TASK DIRECTIONS: Using the listing below, report each line holding the string "float".

LISTED RECORDS:
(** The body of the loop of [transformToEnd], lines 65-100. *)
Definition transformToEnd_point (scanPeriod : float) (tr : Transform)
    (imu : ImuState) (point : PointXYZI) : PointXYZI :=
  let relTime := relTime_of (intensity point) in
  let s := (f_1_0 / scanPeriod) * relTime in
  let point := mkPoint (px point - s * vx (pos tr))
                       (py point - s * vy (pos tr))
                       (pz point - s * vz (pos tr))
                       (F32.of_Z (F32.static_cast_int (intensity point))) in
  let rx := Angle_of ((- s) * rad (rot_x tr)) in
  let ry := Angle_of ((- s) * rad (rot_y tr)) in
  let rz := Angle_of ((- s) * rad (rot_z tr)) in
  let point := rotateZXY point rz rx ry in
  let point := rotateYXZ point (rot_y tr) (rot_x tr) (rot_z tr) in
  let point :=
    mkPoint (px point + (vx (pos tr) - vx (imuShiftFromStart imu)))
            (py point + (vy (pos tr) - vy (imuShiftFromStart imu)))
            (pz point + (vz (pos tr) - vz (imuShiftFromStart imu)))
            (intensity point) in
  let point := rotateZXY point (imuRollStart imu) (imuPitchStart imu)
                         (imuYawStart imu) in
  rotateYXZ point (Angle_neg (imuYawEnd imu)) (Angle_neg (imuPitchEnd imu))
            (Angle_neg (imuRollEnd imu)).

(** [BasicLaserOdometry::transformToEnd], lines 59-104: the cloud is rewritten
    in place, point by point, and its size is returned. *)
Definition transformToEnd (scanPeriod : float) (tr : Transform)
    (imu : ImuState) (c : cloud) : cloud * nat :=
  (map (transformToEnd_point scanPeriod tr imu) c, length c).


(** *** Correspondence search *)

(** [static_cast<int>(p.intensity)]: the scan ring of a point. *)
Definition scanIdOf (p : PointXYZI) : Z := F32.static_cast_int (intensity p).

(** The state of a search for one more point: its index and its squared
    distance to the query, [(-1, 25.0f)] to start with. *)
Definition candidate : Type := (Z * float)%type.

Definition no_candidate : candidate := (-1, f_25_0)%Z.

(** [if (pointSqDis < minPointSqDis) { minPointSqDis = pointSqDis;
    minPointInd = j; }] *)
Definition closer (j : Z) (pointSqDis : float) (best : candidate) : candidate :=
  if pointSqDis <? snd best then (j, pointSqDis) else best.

ANSWER TO THE PROBLEM:
Definition transformToEnd_point (scanPeriod : float) (tr : Transform)
Definition transformToEnd (scanPeriod : float) (tr : Transform)
Definition candidate : Type := (Z * float)%type.
Definition closer (j : Z) (pointSqDis : float) (best : candidate) : candidate :=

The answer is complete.